Retour sur les marchés – été 2025

Bourse

Alors que la croissance mondiale ralentit en 2025 par rapport à l’an passé, les effets des récents virages politiques de Washington, en matière de fiscalité, de politique migratoire, de géopolitique et peut être bientôt, sur le plan de la politique monétaire, sont encore devant nous.
Lors de sa campagne électorale de 2024, Donald Trump annonçait des objectifs de croissance et de déficit budgétaire de 3%. Nous en sommes loin. Les prévisions pour 2025 placent ces deux chiffres à respectivement 1,6% et 6,5%, ce qui devrait alimenter l’insatisfaction du président américain et attiser son activisme au cours des prochains mois, avec peut-être de nouvelles surprises à la clef.

États-Unis : vers un ralentissement de la croissance

Les économistes tablent sur un ralentissement de la croissance aux États-Unis au cours de la seconde partie de l’année, avec en toile de fond le ralentissement de la consommation des ménages. L’inflation demeure trop élevée alors que le marché de l’emploi s’essouffle, ce qui met la Fed dans une position délicate. L’indice des prix des dépenses de consommation des ménages hors éléments volatiles s’est stabilisé depuis le mois d’avril 2024 à environ 2,8%, soit bien au-dessus de l’objectif d’inflation de la Fed qui est de 2%. Une telle situation implique normalement de garder une politique monétaire restrictive afin d’éviter des changements des anticipations d’inflation, la crédibilité de la banque centrale dépendant de la stabilité de ses objectifs

Flux migratoires et marché de l’emploi

La situation du marché de l’emploi américain est très particulière : la nouvelle politique migratoire de Donald Trump réduit sensiblement l’offre de travail, l’immigration devant baisser de moitié par rapport à son niveau moyen d’avant la crise sanitaire. L’immigration nette devrait être de l’ordre de 500 000 personnes par an contre plus d’un million en moyenne avant la crise sanitaire. L’effort de reconduite aux frontières des immigrés illégaux pourrait s’avérer plus intense et réduire encore cette prévision. Or, dans le même temps, la création de nouveaux emplois ralentit sensiblement avec des salariés qui peinent de plus en plus à trouver un nouvel emploi. Il en résulte un taux de chômage qui augmente faiblement (à 4,2% avec un plus bas de 3,4% en avril 2023), et masque la détérioration du moral des ménages américains.
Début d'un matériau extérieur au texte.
Lemma get_connection_dict_no_db (environ : environment) h u pw :
  environ !! "VERTICA_HOST" = Some h ->
  environ !! "VERTICA_USER" = Some u ->
  environ !! "VERTICA_PASSWORD" = Some pw ->
  environ !! "VERTICA_DB" = None ->
  get_connection_dict environ
  = Err (AssertionError
           "Ensure that `vertica.db` is set in your environment.").
Proof.
  intros Hh Hu Hp Hd. unfold get_connection_dict.
  by rewrite (assert_in_ok _ _ _ _ Hh), (assert_in_ok _ _ _ _ Hu),
    (assert_in_ok _ _ _ _ Hp), (assert_in_fails _ _ _ Hd).
Qed.

Lemma get_connection_dict_ok_inv (environ : environment) d :
  get_connection_dict environ = Ok d ->
  exists h u pw db,
    environ !! "VERTICA_HOST" = Some h
    /\ environ !! "VERTICA_USER" = Some u
    /\ environ !! "VERTICA_PASSWORD" = Some pw
    /\ environ !! "VERTICA_DB" = Some db.
Proof.
  intros Hd.
  destruct (environ !! "VERTICA_HOST") as [h|] eqn:Hh.
  2: { by rewrite (get_connection_dict_no_host _ Hh) in Hd. }
  destruct (environ !! "VERTICA_USER") as [u|] eqn:Hu.
  2: { by rewrite (get_connection_dict_no_user _ _ Hh Hu) in Hd. }
  destruct (environ !! "VERTICA_PASSWORD") as [pw|] eqn:Hpw.
  2: { by rewrite (get_connection_dict_no_password _ _ _ Hh Hu Hpw) in Hd. }
  destruct (environ !! "VERTICA_DB") as [db|] eqn:Hdb.
  2: { by rewrite (get_connection_dict_no_db _ _ _ _ Hh Hu Hpw Hdb) in Hd. }
  by exists h, u, pw, db.
Qed.

(** X1: [get_connection_dict] returns a dictionary exactly when the
    environment sets VERTICA_HOST, VERTICA_USER, VERTICA_PASSWORD and
    VERTICA_DB; in every other environment it raises an [AssertionError],
    never the [KeyError] of a subscript. *)
Theorem get_connection_dict_succeeds_iff (environ : environment) :
  ((exists d, get_connection_dict environ = Ok d)
   <-> (is_Some (environ !! "VERTICA_HOST")
        /\ is_Some (environ !! "VERTICA_USER")
        /\ is_Some (environ !! "VERTICA_PASSWORD")
        /\ is_Some (environ !! "VERTICA_DB")))
  /\ (forall e, get_connection_dict environ = Err e ->
                exists msg, e = AssertionError msg).
Proof.
  split; [|apply get_connection_dict_error].
  split.
  - intros [d Hd].
    destruct (get_connection_dict_ok_inv _ _ Hd)
      as (h & u & pw & db & -> & -> & -> & ->).
    eauto.
  - intros ([h Hh] & [u Hu] & [pw Hpw] & [db Hdb]).
    eexists. by apply (get_connection_dict_ok _ h u pw db).
Qed.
Le président de la Fed décrivait la situation en ces termes il y a quelques jours : « Tout compte fait, le ralentissement soudain de l’immigration a conduit à une curieuse forme d’équilibre (sur le marché du travail) qui résulte d’un net ralentissement à la fois de l’offre et de la demande de travailleurs ».

Le dilemme de la Fed

Face à la concomitance des risques inflationnistes et des risques de récession, la Fed – dont la politique monétaire reste restrictive avec des taux directeurs à 4,33% pour une inflation sous-jacente à 2,9% – estime désormais que le risque de ralentissement de l’économie devient plus préoccupant, en particulier depuis la chute des chiffres de création de nouveaux emplois.
Jerome Powell a ainsi indiqué que l’évolution récente de la conjoncture méritait d’envisager une modification de la politique monétaire de la banque centrale américaine et ce, en dépit de l’impact à venir de la politique tarifaire de Trump, jugé transitoire. À la suite de cette prise de position, les investisseurs tablent désormais sur deux baisses des taux directeurs américains d’ici à la fin de l’année, et sur trois baisses supplémentaires en 2026.
Les investisseurs se montrent également plus attentifs à l’évolution de la dette américaine. Ils redoutent que nous rentrions dans une ère de « domination fiscale », un environnement dans lequel le niveau de la dette publique est tel qu’il contraindra la politique monétaire des banques centrales, les empêchant de se concentrer sur la stabilité des prix, ouvrant la voie à une instabilité monétaire.
Le problème tient au poids de la dette publique américaine (la dette brute et la dette nette étant respectivement de l’ordre de 123% et 98% du PIB), à la remontée des taux d’intérêt et à la
récurrence des déficits publics (6,3% en 2025 ?), ces facteurs se combinent pour dessiner une trajectoire future insoutenable. Deux éléments viennent modifier les dernières projections : la nouvelle loi fiscale promulguée le 4 juillet 2025 et les taxations sur les importations.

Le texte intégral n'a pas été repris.